Dataset entries
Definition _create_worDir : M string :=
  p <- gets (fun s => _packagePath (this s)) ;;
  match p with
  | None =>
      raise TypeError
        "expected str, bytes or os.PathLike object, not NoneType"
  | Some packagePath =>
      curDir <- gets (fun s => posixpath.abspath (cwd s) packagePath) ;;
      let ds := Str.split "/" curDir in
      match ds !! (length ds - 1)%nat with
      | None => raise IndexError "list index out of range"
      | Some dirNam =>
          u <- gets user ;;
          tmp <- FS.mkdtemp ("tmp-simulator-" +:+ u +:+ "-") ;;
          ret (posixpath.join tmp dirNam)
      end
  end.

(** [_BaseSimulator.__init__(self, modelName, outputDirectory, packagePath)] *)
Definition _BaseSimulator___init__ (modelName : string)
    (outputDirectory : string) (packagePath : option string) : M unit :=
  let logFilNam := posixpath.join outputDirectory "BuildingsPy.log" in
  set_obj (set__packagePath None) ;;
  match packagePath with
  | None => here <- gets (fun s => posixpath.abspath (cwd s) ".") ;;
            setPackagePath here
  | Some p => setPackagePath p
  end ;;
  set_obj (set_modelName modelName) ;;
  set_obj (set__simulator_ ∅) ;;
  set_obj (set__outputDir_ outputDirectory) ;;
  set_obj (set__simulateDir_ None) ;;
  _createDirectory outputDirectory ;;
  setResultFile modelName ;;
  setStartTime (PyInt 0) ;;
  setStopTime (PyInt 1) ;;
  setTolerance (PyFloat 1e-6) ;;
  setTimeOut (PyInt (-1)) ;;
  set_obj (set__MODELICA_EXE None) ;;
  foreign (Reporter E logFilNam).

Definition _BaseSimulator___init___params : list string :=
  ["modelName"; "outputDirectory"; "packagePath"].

Exercise details » Starting at the first line of the records, print each line exactly, stopping after the line that contains "match ds !! (length ds - 1)%nat with".

Written solution »
Definition _create_worDir : M string :=
  p <- gets (fun s => _packagePath (this s)) ;;
  match p with
  | None =>
      raise TypeError
        "expected str, bytes or os.PathLike object, not NoneType"
  | Some packagePath =>
      curDir <- gets (fun s => posixpath.abspath (cwd s) packagePath) ;;
      let ds := Str.split "/" curDir in
      match ds !! (length ds - 1)%nat with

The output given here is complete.